A paper by the British Medical Association points to the longer term issues that made failure inevitable:

“The Westminster government’s dependence on private firms during the pandemic follows a decade of health system reorganisation and marketisation combined with severe funding cuts to public services and local authorities in England. These factors have consequently weakened and fragmented NHS services and local councils’ public health departments and undermined the country’s ability to respond to COVID-19. An NHS which was properly resourced and not weakened by outsourcing and privatisation would have been in a much stronger position to respond to the pandemic. The fact that the NHS did not have the capacity to deal with a pandemic was identified during a simulation exercise carried out in 2016. Exercise Cygnus uncovered crucial gaps in the UK’s ability to plan and prepare for a pandemic at both the local and national level. The recommendations from the report appear to have been largely overlooked by the government which meant that the UK started out at a significant disadvantage, with inadequate resources and resilience mechanisms. Cost-cutting exercises as a result of austerity policies, and pre-existing levels of outsourcing are likely to have exacerbated this lack of preparedness.”
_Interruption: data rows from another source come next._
(* ===== verification/Prelude.v ===== *)
(** * Verification of openmrn_cue

    openmrn_cue is a command station for model railways.  This development
    covers its engines: the logic language, the automata of the layout, the search
    for trains with the train database and the search of a throttle, the RailCom
    detectors, the programming track, and the loop that fills the packets for the
    track with the switch of its power.  Definitions are translated from the C++ code, in the
    order and with the names of the code where possible; each file names the
    source files that it models.

    ** Conventions

    Integers are [Z], wrapped where the C++ type wraps ([u8], [u16], [u32],
    [u64]); a signed operation that overflows is a crash.  A member function is
    a [prog S A]: it takes the state [S] of its object and ends with [Done], with
    [Failed] (the function reported an error), or with [Crashed], which stands
    for undefined behaviour, a failed assertion or [diewith].  A function that
    loops over program text is an [fprog]: it takes fuel, and [None] says that
    the fuel was not enough.  The fuel of every loop is computed from the data
    (the length of the code, the number of bytes of an operation, 32 local
    variables), and theorems state that it is enough; only [VM::execute], which
    may really loop, takes the fuel as an argument, and its theorems hold for all
    fuel that is large enough, or say that the run has a result exactly if the
    reference semantics has.

    Code of the OpenMRN submodule is not in the repository: event handlers, the
    bus, velocities, queues and the configuration file are type classes
    ([VariableFactory], [EventBus], [Node], [Velocity], [QList], [TypedQueue],
    [AllTrainNodes]), whose laws, where a theorem needs some, are classes too
    ([VariableFactoryOk], [QuietNode], [QListOk], [AllTrainNodesOk]).  The generated parser is a
    function from texts to parse results.

    The flows of OpenMRN run on one executor.  A flow is a state with an operation
    per state function; what happens in between (messages, answers, timers) is an
    inductive type of events, and a run is a list of events.  An event that the
    executor cannot deliver in a state (the answer to a request that was not made)
    is not a step.

    ** The logic language (src/cs/logic)

    [Bytecode], [Variables]: opcodes, varints, variables.
    [VMState], [VM]: the stack machine of VM.hxx and VM.cxx, one definition per
    instruction; [VMData] is what instructions compute with, [VMControl] the
    instruction pointer and the return addresses.  Objects of type [Variable]
    live in a heap, so that dangling references can be seen.
    [Safety]: no code, generated or not, makes the machine use a variable that
    was destroyed ([execute_memory_safe]).
    [AST], [Driver]: the syntax with its code generator, scopes and declarations.
    [Codegen], [Semantics], [Simulation], [CallSim], [ExprSim], [CmdSim],
    [Program]: a reference semantics of the language by recursion on the syntax,
    and the refinement of it by the machine run on the generated code
    ([compiled_program_runs], [compiled_preamble_creates]).  Calls have a meaning in
    block 0 only, of functions compiled before: in other blocks CALL jumps into
    block 0 ([offset_is_address_in_block_0]), and programs without calls have a
    result in every block ([meaningful]).
    [Declarations]: what declarations, lookups and calls check.
    [Olcb]: variables bound to events, and the factory that stores their events.
    [Runner]: the compilation of all blocks and their execution from a timer
    ([compile_impl_result], [enabled_block_runs], [single_step_isolates],
    [stopped_runner_is_quiet]).

    ** The automata (src/cs/src, src/automata)

    An automata is a list of operations, which are conditions followed by
    actions, on bits of the layout, a state and a timer.  The builder in
    src/automata renders automata to bytes; the runner in src/cs/src interprets
    the bytes of all automata ten times a second.

    [AutomataDefs]: the instruction set.
    [Automata]: the interpreter, automata_runner.cpp: bits, conditions, actions,
    operations, the table of automata, rounds.  [Core] has the members that
    instructions change; the instruction pointer is added by [AutomataRunner].
    [AutomataTermination]: nothing hangs the interpreter ([automata_terminate]).
    [AutomataSim]: operations as data with a meaning of their own, and the
    interpreter refines it ([run_automata_refines]).
    [AutomataOps], [AutomataBuild]: the builder; what was called on operations is
    what the interpreter does ([rendered_body_runs]); local variables have ids of
    their own ([import_ids_distinct]).
    [AutomataBoard], [AutomataRun]: boards; the runner finds the automata
    where the board put them and runs them round after round ([board_starts],
    [board_runs], [variable_declared]).
    [AutomataThread]: the timer and the thread, between whose steps commands come
    in ([ticks_every_second], [stop_takes_effect]).

    [ControlLogic], [ControlTurnouts]: the bodies of the automata of tracks,
    signals, detectors, turnouts, slips, magnets and permits, control-logic.hxx
    and control-logic.cc.  Variables of the layout are numbered; [gid] gives the
    id under which the board declared a number.
    [ControlRules]: operations as guarded rules on the numbered variables, and
    the interpreter runs rendered bodies as their rules ([body_runs_rules]).
    [ControlBuild]: the rules of the bodies.
    [ControlSafety]: what the layout can rely on: conflicting routes are never set
    together, magnets are pulled one at a time, signals show what is ahead
    ([routes_never_conflict], [one_magnet_at_a_time], [signal_shows_next]).
    [ControlPermits]: a permit is held by one taker ([permits_are_exclusive]).  These
    are stated about runs of the interpreter on the rendered bytes, in
    between which the rest of the layout may change anything that the statements
    do not name.  The bits of the layout may be events of their own or bits of a
    block of events ([Place]).

    [TrainSchedule]: blocks, and the automata that drives a train from block to
    block.  A subclass of the C++ class is its list of calls ([ScheduleCall]); one
    class of the layouts also has operations of its own ([OwnCall]), which are
    modelled, but of which the rules below say nothing.
    [ScheduleRules]: guarded rules whose guards and effects may name reserved local
    variables, which effects bind while the rules run.
    [ScheduleBuild], [ScheduleOps]: the rules that the calls build.
    [ScheduleSpec]: the same rules with the local variables resolved.
    [ScheduleRuns], [ScheduleRounds]: a run of the automata is a round of the resolved
    rules, where the train is in a block.
    [ScheduleSafety], [ScheduleDeparture]: a schedule is run as its rules
    ([schedule_runs_as_rules]), keeps its train in one block and moves it along its
    transitions, the chosen one where there are several ([train_follows_schedule]), and lets it go only when the way is
    clear ([train_goes_when_clear]).  [wired] and [tests_apart] say which variables of a
    schedule have to be distinct; [ScheduleCheck] computes whether they are.
    Variables are bits, but for the one that holds the speed of a train, which is a
    byte ([ready], [all_placed]).

    [TrackPlan]: ends of track, the objects of a layout, what their constructors
    bind, validation, and the way that a route takes ([route_end], whose fuel is
    four steps for each piece).
    [Layouts]: the calls of the classes of trains with the variables of a layout by
    name, numbered for [TrainSchedule] by [number_in].  [LayoutChecks]: routes when the
    state of only some turnouts is known, that the ways of [TrackPlan] are those
    of [ControlTurnouts], and the automata of a train of a layout.
    [LayoutPlans]: a module for each bracz-layout file with trains ([Layout1i] to
    [Layout6a]): magnets, turnouts, blocks, bindings, conditions, classes of trains
    and trains, in the order of the source.
    [LayoutSafety]: computed on them, the trains of the four layouts whose trains
    all render follow their schedules ([layout_trains_follow], the theorems on
    schedules without their hypotheses on the schedule), green signals lead trains to the destinations of their
    transitions ([transitions_lead], with the six transitions where they do not),
    and boards are valid and their trains render ([layouts_render], with the two
    layouts where some do not, so that these boards never run).

    ** Trains (src/cs/commandstation)

    [FindProtocol]: building, decoding and matching of search events.
    [FindProtocolServer]: the server of the search, event handlers and the states
    of its flow, as steps between which other requests come in; merged, restarted
    and cancelled iterations never lose a request ([identify_requests_answered]).
    [TrainSearch]: the answers to one query ([search_answers]), and that the
    server gets done ([server_becomes_idle]).  While a query is answered trains only
    come ([nodes_grow]): [AllTrainNodes::update_config], which deletes trains when
    the configuration is read again, is not modelled.
    [TrainDb]: the train database, and what an edited file does to its ids
    ([reload_keeps_trains], [max_fn_is_highest]).
    [XmlGenerator], [FdiXmlGenerator]: text that is generated while it is read, and
    the description of the functions of a train ([fdi_read_in_pieces]).
    [TrainNodeInfoCache]: the search of a throttle, TrainNodeInfoCache.cxx: the
    window of nodes that are cached around the one displayed, the search and
    the fetching of names.
    [TrainCacheWindow], [TrainCacheRuns]: the cache is a window of the sorted list
    of all nodes that answered ([cache_is_window], [fresh_search_is_sorted_prefix]),
    where each node answers each search at most once and no search is begun
    while the answers to another one are outstanding.  [TrainCacheDisplay]: the lines displayed
    are those of the nodes of the window ([lines_have_their_ids]).

    ** The track (src/cs/commandstation)

    [UpdateProcessor]: the DCC update loop; [reachable] and [steps] are the runs of
    its operations ([packets_keep_distance], [background_round_robin],
    [urgent_update_served], [packet_source_choice]).
    [Queues]: the queues of OpenMRN as interfaces.
    [UpdateLoop]: what the update loop promises to those that register sources with
    it, as a class, and its instance by [UpdateProcessor].
    [TrackPower]: the power bit and the emergency stop of TrackPowerBit.hxx against
    this class.  [TrackPowerSafety]: while the stop is on, every packet is a
    stop ([stop_silences_trains], with a loop present and other sources of lower
    priority); the power goes off after the stop was sent
    for the time that was asked ([power_is_cut_after_stops]).
    [RailcomBroadcast]: the flow that turns the feedback of RailCom into events.
    [RailcomTracking]: per detector, entries and exits alternate
    ([detectors_report_in_turn]).  [RailcomTimeouts]: a locomotive that answers stays,
    and one that is silent is reported gone ([answers_keep_presence],
    [silent_locos_leave], which is about polls between which no packets come in, once
    the flow has noted that a locomotive is silent).
    [ProgrammingTrack]: the requests of the programming track and the flow of the
    frontend, ProgrammingTrackFrontend.hxx and ProgrammingTrackBackend use of it.
    [ProgrammingSafety]: success is only reported after the decoder answered, and the
    track is in service mode exactly during a request ([success_is_confirmed],
    [service_mode_is_bracketed]).  [ProgrammingRuns]: requests return, in order and
    after a bounded number of packets ([requests_return_soon]); the bound needs
    settings within their documented ranges ([settings_ok]).
    [ProgrammingDecoder]: against a decoder that answers as the standard says,
    a direct read returns the value of the variable ([direct_read_returns_value]).
    [ProgrammingCVSpace]: the memory space of the programming track,
    ProgrammingTrackCVSpace.hxx.  [CVSpaceAccess]: reads and writes of at least one byte
    stay inside the layout of the space ([accesses_stay_inside]).  [CVSpaceValues]: what
    is read and written are the values of the track's requests
    ([cv_read_returns_value], [cv_write_is_requested]); the space is not called while
    one of its requests is pending.

    [Witnesses], [AutomataWitnesses], [TrainWitnesses], [TrackWitnesses],
    [TrainCacheWitnesses], [ScheduleWitnesses]: the theorems at concrete inputs.

    ** Not modelled

    The grammar (bison and flex input), virtual train nodes, the finding of remote
    nodes, the mobile station: mostly calls of OpenMRN.  Of the automata:
    [ActScaleSpeed] (floating point), and the allocators of variables, which here are
    numbered by hand or by name.  Of the layouts: physical boards, lights, buttons
    and the automata for them, whose only trace is the list of signals that let routes
    pass ([open_signals]); layout 1a, which has no trains, and the demonstrations.
    Drivers, targets and the server are input and output.

    The runner handles events on another thread while automata run; a run of an
    automata is one step here, as are the messages it sends, whose effect on the
    shared memory is the [bus] of [Node]. *)

From Stdlib Require Export ZArith Lia Ascii String.
From stdpp Require Export base strings gmap numbers option list.
From stdpp Require Import sorting.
Both the quantity and quality of testing facilities was far below what was required to reopen the economy in the summer.  Worse still, the tracking app that was supposed to be installed on people’s smartphones failed to deliver.  In matters of software, the UK government finds itself in hoc to the US tech giants in the same way as it has become increasingly reliant upon Asian suppliers for essential hardware. As Matt Burgess at Wired reported at the time:

“There has never been any evidence that contact tracing apps – of any sort – are hugely effective. ‘There is currently insufficient evidence to support the use of digital contact tracing as an effective technology to support the pandemic response,’ a rapid evidence review by the Ada Lovelace Institute in April concluded.
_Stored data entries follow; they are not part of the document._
Lemma length_mark_continued b l : length (mark_continued b l) = S (length l).
Proof. revert b. induction l as [|b' l IH]; intros b; [done|]. simpl. by rewrite IH. Qed.

Lemma varint_length V : is_int32 V -> 1 <= zlen (varint V) <= 5.
Proof.
  intros HV. rewrite (varint_int32 V HV). unfold zlen. rewrite length_mark_continued.
  pose proof (shiftr_int32_stop V HV 34 ltac:(lia)) as Hstop.
  set (stop := if Z.testbit V 31 then -1 else 0) in *.
  assert (E : Z.shiftr (Z.shiftr (Z.shiftr (Z.shiftr (Z.shiftr V 6) 7) 7) 7) 7 = stop).
  { rewrite !Z.shiftr_shiftr by lia. exact Hstop. }
  unfold varint_fuel. cbn [varint_groups].
  repeat (case_match; [simpl; lia|]).
  match goal with H : (_ =? _) = false |- _ => rewrite E, Z.eqb_refl in H end. done.
Qed.

(** C36: Integers survive the bytecode: what [append_varint] writes behind any
    other code, [parse_varint] reads back, for every [int], and it uses one to
    five bytes and leaves the pointer behind them. *)
Theorem varint_roundtrip out V rest s :
  is_int32 V -> code_ (ctl s) = Some (append_varint out V ++ rest) -> ip_ (ctl s) = zlen out ->
  let size := zlen (append_varint out V) - zlen out in
  parse_varint s = Done V (adv size s) /\ 1 <= size <= 5.
Proof.
  intros HV Hc Hi size.
  assert (E : size = zlen (varint V)).
  { unfold size. rewrite append_varint_app. autorewrite with zlen. lia. }
  rewrite E. split; [|by apply varint_length]. apply (parse_varint_at V rest); [done|].
  exists out, []. rewrite Hc, append_varint_app, app_nil_r, <- app_assoc. done.
Qed.

End Theorems.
“However, not using APIs created by Apple and Google always carried significant risk. The system created by the big tech firms lets Bluetooth run seamlessly in the background. Countries like England that chose to forge their own path had to work around restrictions in Android and iOS, something that NHSX has belatedly realised is simply not possible.”

On the other side of this equation, the same low-paid employment which has helped to undermine the privatised test, track, trace and isolate system, is also the main reason why people refuse to isolate when ordered to.  The drop in income, even for someone on the minimum wage, is simply too great.  Moreover, employers at the bottom end of the economy tend to be the least sympathetic; so that isolation may also result in job loss.

Ultimately, Britain’s failure to cope with the pandemic is largely due to our inability to acknowledge our limitations.  For decades we have indulged the myth that we are a hi-tech, world-leading economy.  So long as the oil and gas kept flowing and the City of London continued to launder money, we could hide behind the façade of relatively small (in number of employees) success stories like Airbus and Rolls-Royce.  But the reality for millions of workers – particularly in the years since the 2008 crash – has involved de-automation and a reversion to low-paid, low-skilled manual and routine clerical work.

Progress for most of us, it seems, is just a fairy tale we deploy to avoid scaring ourselves with the enormity of our predicament.  If we can’t respond appropriately to a relatively benign coronavirus, what on Earth makes anyone think we are going to avoid the economic collapse that comes next?